Guillaume Puigt

Senior researcher, PhD in Applied Mathematics, Accreditation to supervise research

CERFACS
CFD Team
42, avenue Gaspard Coriolis
31057 Toulouse Cedex, France

Mail: guillaume.puigt(at)cerfacs.fr
Phone: +33 5 61 19 30 94
Fax: +33 5 61 19 30 30

JAGUAR is a new CFD code that is currently developed at Cerfacs. JAGUAR is designed for the analysis of high order schemes (convection and diffusion) on high order meshes. Details on the solver are described in the following sections.

Introduction


Developing accurate schemes depends highly on the mesh chosen for the computations. Even if classical approaches (implicit compact, Finite Difference, WENO... schemes) are easy to implement in a structured framework, the situation is much more complex for unstructured grids. In particular, any approach with large stencil must be avoided for several reasons. First, computing large stencil needs complex geometric algorithms to implement and to validate and specific situations can be encountered, which may lead to implement correction(s). In particular, such a situation generally occurs when the mesh is composed of elements with different shapes. Moreover, large stencil and High Performance Computing (HPC) are two topics with opposite objectives. It is clear that many fields must be exchanged when a large stencil is considered and therefore messages have large length.
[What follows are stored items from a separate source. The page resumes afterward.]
(** X16. [joinChannel] changes the entries of no one but the members of
    the channel that are not bots and the members whose old streams the
    destroy has closed: for any other user id, a bot of the channel
    included, both maps hold afterwards what they held before. Joining
    never creates a player. *)
Theorem joinChannel_touches_only_non_bots (oldConnection : OldConnection)
    (v : Voice) (channel : Channel) (st : Manager) (u : string) :
  players (joinChannel oldConnection v channel st) = players st
  /\ ((forall m, In m (members channel) -> bot m = false -> id m <> u) ->
      (forall m, In m (closedBy oldConnection) -> id m <> u) ->
      streams (joinChannel oldConnection v channel st) !! u = streams st !! u
      /\ connections (joinChannel oldConnection v channel st) !! u
         = connections st !! u).
Proof.
  unfold joinChannel.
  set (st1 := match oldConnection with
              | DestroyFailed _ => _
              | _ => st
              end).
  assert (Hst1 : streams st1 = streams st /\ connections st1 = connections st
                 /\ players st1 = players st)
    by (unfold st1; destruct oldConnection as [|closed|e]; auto).
  destruct Hst1 as (S1 & S2 & S3).
  destruct (closeAll_fields (closedBy oldConnection)
              (monitorAll v channel (members channel) st1))
    as (_ & F2 & _).
  split.
  - rewrite F2, monitorAll_players. exact S3.
  - intros Hne Hcl.
    destruct (closeAll_frame (closedBy oldConnection)
                (monitorAll v channel (members channel) st1) u Hcl)
      as [C1 C2].
    destruct (monitorAll_frame v channel (members channel) st1 u Hne)
      as (H1 & H2 & _).
    rewrite C1, C2, H1, H2, S1, S2. auto.
Qed.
The sequential efficiency is also impacted and if data are badly arranged in memory, cache misses lead to a high CPU time per degree of freedom. Finally, the efficiency of such codes is rather connected with memory bandwidth and MPI efficiency (of the supercomputer) than with the kernel itself. But unstructured grids are unavoidable for computations over complex CAD and a lot of work has been published during the last years on high order schemes for unstructured grids.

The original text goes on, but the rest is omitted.